*Records:*

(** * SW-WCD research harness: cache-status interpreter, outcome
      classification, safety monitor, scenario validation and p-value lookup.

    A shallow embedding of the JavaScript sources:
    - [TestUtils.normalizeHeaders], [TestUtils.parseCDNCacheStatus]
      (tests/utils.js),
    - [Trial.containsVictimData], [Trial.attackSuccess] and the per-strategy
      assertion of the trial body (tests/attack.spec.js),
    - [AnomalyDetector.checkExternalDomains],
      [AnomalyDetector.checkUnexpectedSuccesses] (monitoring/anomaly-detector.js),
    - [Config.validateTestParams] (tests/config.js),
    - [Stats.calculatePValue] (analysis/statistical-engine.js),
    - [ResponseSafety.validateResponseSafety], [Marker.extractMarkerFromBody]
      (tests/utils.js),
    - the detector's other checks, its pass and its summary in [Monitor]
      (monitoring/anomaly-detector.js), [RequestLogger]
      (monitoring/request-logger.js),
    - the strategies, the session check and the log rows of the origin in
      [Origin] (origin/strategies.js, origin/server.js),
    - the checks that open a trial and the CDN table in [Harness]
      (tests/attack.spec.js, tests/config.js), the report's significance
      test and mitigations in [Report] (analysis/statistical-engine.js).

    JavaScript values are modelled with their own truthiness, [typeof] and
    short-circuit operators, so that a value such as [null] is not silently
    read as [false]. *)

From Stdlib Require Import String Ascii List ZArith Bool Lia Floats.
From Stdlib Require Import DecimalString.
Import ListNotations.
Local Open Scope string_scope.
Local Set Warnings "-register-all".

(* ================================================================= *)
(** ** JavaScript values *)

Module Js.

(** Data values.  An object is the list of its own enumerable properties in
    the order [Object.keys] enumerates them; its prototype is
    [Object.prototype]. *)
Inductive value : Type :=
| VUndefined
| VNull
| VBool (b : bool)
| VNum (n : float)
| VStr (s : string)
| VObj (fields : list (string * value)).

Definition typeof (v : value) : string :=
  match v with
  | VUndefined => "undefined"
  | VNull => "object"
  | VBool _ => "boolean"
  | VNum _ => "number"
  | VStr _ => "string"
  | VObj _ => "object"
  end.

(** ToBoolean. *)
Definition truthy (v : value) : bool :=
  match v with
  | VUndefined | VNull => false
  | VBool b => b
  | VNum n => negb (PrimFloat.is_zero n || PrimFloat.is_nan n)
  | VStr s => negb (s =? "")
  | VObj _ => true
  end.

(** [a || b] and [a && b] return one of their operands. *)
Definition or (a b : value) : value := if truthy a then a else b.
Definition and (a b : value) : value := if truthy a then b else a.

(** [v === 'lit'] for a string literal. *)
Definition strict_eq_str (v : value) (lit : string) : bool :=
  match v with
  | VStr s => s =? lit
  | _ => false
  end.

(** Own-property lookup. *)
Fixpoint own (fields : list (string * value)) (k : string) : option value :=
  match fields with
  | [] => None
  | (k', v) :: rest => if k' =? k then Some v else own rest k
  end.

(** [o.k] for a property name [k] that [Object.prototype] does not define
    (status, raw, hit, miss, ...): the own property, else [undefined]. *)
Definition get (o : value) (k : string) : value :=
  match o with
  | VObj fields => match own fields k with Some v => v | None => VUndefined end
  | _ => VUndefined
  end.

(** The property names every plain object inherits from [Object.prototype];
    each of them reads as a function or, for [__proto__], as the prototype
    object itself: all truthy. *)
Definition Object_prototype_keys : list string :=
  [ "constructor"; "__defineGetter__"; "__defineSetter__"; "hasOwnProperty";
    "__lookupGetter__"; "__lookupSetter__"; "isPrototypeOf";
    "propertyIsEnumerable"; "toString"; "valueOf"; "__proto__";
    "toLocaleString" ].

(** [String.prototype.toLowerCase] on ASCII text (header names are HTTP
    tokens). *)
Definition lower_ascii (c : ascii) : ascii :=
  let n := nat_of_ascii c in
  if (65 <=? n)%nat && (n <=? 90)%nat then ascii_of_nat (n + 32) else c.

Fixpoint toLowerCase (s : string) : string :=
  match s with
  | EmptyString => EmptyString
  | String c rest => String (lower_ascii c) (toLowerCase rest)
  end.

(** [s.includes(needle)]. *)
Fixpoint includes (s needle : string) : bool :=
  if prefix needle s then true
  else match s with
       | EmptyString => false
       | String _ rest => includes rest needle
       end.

*Task item:* Set down exactly, and only, the lines from the one containing "let n := nat_of_ascii c in" to the final line of the data.

*Response area:*
  let n := nat_of_ascii c in
  if (65 <=? n)%nat && (n <=? 90)%nat then ascii_of_nat (n + 32) else c.

Fixpoint toLowerCase (s : string) : string :=
  match s with
  | EmptyString => EmptyString
  | String c rest => String (lower_ascii c) (toLowerCase rest)
  end.

(** [s.includes(needle)]. *)
Fixpoint includes (s needle : string) : bool :=
  if prefix needle s then true
  else match s with
       | EmptyString => false
       | String _ rest => includes rest needle
       end.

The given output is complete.